[Data]:
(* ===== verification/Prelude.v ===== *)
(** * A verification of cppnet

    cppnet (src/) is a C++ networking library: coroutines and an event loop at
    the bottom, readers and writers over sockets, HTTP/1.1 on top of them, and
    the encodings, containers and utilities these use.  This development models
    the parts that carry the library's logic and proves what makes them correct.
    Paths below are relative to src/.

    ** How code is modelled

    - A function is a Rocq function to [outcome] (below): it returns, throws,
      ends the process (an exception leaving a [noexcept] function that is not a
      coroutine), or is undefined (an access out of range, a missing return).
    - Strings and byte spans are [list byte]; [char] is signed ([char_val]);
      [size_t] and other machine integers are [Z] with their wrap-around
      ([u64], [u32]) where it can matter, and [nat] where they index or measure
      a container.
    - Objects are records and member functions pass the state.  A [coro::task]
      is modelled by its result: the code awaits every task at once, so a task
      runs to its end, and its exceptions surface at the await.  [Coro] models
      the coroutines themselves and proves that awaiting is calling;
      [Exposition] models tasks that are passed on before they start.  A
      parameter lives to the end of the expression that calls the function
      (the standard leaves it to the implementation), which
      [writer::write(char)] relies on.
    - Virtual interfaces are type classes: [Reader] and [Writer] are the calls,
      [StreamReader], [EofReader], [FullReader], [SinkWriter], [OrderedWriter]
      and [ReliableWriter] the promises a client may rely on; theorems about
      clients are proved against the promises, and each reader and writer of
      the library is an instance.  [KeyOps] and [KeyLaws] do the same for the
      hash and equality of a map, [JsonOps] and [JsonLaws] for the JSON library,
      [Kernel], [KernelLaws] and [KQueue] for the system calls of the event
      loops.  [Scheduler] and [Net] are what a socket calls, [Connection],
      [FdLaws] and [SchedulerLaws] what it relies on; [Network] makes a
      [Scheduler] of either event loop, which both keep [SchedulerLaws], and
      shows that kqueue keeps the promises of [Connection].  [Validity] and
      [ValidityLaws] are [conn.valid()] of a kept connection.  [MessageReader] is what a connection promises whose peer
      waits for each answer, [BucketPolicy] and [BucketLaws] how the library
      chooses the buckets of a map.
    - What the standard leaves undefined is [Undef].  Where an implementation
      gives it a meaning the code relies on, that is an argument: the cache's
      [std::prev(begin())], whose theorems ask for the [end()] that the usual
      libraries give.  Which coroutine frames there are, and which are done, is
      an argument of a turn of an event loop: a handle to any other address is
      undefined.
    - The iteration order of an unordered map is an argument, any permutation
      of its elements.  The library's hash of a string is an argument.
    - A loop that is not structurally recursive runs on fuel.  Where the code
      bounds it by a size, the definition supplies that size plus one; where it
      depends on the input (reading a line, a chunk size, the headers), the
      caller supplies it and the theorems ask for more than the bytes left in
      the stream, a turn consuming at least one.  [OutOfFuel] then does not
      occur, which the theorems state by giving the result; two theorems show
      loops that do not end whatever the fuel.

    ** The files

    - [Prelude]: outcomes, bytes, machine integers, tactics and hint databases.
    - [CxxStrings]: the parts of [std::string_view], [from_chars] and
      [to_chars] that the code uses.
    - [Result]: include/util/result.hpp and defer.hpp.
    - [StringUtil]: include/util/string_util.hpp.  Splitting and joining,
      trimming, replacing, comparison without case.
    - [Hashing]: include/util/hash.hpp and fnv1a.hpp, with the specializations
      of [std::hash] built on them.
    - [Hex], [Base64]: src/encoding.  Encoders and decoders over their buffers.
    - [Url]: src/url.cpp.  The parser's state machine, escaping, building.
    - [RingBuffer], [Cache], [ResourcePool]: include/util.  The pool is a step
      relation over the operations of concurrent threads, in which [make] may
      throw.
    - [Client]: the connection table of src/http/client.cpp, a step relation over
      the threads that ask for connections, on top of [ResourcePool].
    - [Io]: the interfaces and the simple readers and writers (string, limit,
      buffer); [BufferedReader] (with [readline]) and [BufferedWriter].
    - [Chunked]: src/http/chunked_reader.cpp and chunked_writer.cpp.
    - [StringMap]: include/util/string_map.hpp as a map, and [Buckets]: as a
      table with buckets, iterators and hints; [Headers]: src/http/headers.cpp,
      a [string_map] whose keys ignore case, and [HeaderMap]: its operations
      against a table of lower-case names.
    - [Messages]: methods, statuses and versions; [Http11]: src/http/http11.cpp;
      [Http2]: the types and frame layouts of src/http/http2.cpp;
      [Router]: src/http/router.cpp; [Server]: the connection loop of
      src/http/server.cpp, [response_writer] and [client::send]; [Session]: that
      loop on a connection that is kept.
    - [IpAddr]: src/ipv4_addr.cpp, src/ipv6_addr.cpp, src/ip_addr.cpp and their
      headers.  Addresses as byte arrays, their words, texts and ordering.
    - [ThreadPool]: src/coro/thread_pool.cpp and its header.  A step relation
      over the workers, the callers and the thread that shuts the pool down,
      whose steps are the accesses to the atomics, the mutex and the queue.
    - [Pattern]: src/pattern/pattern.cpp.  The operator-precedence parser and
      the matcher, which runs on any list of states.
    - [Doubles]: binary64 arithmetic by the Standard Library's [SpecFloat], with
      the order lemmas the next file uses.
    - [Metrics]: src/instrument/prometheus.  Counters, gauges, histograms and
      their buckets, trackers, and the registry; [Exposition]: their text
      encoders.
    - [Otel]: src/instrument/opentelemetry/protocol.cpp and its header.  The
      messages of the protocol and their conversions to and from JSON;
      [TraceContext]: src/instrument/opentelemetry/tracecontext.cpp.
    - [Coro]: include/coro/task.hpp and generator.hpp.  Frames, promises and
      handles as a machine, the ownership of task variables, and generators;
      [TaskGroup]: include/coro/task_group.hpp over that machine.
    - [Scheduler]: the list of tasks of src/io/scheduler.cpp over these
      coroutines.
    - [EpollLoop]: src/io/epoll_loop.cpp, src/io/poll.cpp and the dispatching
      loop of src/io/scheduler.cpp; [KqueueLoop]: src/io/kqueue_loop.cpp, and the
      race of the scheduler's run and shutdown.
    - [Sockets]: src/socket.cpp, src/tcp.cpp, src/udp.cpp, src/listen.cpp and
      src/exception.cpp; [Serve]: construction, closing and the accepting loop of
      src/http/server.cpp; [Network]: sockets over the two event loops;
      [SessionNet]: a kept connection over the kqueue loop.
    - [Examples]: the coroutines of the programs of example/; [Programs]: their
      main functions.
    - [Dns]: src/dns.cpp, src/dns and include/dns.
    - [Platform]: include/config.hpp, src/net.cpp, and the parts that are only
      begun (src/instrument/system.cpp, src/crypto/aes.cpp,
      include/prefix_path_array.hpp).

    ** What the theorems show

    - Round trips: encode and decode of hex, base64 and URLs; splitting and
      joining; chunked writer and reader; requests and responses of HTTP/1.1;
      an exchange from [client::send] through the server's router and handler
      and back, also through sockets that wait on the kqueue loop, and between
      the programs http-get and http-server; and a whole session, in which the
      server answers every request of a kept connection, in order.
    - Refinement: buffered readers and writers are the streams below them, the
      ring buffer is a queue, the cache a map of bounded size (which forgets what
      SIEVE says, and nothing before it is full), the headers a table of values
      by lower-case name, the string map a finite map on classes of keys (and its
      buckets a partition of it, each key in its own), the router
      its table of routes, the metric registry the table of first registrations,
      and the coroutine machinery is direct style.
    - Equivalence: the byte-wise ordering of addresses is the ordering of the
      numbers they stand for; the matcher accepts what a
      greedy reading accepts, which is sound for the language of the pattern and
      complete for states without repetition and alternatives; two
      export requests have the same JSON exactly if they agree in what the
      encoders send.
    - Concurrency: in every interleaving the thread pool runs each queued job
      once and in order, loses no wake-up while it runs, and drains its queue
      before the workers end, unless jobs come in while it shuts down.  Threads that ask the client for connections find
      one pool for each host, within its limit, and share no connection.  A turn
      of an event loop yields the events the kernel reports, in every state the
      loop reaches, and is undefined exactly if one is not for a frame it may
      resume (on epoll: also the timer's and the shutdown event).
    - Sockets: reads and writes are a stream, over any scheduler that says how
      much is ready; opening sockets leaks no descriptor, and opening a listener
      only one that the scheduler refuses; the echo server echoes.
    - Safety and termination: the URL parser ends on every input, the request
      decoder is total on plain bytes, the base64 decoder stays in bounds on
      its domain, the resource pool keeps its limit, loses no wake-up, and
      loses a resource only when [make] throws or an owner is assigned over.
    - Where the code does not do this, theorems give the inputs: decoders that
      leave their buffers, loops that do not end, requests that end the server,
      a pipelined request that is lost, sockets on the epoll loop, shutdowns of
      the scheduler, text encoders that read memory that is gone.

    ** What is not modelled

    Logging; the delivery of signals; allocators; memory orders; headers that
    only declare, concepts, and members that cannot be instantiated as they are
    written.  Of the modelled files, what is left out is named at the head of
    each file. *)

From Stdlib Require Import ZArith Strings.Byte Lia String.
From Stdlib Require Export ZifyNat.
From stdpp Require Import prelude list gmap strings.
...
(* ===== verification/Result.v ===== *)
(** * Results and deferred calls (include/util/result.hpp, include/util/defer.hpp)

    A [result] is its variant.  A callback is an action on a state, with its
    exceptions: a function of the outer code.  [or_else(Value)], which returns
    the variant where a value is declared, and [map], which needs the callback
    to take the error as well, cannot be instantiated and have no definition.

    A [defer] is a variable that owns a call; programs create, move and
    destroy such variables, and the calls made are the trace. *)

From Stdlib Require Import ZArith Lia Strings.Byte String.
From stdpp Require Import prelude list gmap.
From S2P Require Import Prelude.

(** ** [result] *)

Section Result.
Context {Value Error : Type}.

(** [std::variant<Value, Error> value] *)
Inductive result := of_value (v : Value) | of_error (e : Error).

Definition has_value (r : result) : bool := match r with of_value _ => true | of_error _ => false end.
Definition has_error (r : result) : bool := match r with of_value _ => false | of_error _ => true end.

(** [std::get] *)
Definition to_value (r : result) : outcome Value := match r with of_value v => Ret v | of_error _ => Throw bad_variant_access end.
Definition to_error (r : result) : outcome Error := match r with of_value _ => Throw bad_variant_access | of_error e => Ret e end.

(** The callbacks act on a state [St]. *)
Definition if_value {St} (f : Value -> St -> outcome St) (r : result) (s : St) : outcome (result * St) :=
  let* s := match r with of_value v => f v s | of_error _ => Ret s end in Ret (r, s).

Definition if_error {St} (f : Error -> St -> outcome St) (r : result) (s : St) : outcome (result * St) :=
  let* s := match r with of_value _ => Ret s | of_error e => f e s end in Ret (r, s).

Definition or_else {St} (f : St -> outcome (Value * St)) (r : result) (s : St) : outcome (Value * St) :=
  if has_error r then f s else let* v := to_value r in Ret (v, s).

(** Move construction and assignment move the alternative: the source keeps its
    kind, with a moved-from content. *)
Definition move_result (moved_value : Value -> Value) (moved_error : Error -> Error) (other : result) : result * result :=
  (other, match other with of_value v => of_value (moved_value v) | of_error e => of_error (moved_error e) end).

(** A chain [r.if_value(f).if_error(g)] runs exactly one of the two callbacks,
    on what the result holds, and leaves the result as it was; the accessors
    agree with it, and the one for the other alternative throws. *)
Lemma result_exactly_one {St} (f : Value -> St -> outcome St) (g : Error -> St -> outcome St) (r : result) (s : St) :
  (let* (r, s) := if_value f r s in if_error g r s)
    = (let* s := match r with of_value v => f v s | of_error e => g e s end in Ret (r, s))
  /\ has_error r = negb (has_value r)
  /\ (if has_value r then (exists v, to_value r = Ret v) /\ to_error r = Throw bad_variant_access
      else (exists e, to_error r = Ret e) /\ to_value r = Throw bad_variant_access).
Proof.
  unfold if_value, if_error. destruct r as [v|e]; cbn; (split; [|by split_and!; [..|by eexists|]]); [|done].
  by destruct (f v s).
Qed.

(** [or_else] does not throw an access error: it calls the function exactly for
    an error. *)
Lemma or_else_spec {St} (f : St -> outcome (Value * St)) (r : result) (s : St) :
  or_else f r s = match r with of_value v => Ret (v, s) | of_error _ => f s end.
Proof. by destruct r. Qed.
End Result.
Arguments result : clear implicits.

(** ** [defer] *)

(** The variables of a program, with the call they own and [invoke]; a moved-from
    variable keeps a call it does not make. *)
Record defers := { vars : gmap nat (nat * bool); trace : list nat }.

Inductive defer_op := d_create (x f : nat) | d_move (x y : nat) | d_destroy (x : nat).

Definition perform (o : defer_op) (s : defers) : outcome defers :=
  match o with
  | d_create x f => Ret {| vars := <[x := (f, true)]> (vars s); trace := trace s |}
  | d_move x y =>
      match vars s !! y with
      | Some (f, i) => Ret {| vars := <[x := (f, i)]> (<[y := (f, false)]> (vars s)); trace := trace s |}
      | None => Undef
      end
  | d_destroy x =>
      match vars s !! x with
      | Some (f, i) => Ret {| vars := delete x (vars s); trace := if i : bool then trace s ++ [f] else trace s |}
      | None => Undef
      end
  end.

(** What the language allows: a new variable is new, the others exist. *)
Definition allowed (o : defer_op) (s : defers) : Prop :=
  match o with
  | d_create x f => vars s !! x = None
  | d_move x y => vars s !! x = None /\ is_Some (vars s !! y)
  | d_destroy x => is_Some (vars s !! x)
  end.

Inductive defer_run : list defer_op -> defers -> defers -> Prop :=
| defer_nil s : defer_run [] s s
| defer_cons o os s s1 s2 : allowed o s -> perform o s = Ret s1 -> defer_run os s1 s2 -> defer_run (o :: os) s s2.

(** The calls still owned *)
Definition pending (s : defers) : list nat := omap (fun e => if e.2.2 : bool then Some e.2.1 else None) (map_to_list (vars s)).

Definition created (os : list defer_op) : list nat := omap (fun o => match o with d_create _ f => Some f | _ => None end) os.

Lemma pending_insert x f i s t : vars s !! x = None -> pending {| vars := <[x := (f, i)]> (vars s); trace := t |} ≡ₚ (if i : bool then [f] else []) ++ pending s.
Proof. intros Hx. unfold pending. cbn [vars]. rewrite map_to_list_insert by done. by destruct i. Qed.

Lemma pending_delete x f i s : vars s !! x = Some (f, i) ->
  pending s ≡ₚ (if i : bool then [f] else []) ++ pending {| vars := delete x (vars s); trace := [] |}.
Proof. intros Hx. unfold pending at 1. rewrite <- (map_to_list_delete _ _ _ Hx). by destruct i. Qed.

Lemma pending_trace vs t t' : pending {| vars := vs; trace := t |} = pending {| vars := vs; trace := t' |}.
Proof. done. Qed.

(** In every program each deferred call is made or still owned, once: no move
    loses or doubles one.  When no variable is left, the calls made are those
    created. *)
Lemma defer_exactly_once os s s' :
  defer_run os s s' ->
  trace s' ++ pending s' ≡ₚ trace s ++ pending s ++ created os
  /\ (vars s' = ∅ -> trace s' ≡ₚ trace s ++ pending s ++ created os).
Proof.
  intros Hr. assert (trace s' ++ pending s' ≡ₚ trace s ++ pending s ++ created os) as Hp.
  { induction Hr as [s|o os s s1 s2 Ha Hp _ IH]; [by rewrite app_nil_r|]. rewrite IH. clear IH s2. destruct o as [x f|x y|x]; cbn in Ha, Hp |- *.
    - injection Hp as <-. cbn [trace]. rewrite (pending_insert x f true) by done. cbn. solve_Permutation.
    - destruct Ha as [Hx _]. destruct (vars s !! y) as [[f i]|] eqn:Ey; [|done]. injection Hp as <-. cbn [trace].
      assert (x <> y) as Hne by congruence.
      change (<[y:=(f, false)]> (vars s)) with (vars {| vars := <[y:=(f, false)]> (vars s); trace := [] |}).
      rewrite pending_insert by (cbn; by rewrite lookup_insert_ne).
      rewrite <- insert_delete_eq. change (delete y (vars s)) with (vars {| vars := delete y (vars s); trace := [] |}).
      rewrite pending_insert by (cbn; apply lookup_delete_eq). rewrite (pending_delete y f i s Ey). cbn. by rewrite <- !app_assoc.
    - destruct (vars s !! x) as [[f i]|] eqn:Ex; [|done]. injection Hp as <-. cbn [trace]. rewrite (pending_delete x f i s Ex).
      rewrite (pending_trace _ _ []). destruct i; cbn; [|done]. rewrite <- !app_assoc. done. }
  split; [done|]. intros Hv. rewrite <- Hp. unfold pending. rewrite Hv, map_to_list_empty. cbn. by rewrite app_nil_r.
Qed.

[Exercise instructions]: Copy only this part of the entries above: the line with "intros Hr. assert", the line with "- injection Hp", and the lines between, all exactly as written.

[Solution]:
  intros Hr. assert (trace s' ++ pending s' ≡ₚ trace s ++ pending s ++ created os) as Hp.
  { induction Hr as [s|o os s s1 s2 Ha Hp _ IH]; [by rewrite app_nil_r|]. rewrite IH. clear IH s2. destruct o as [x f|x y|x]; cbn in Ha, Hp |- *.
    - injection Hp as <-. cbn [trace]. rewrite (pending_insert x f true) by done. cbn. solve_Permutation.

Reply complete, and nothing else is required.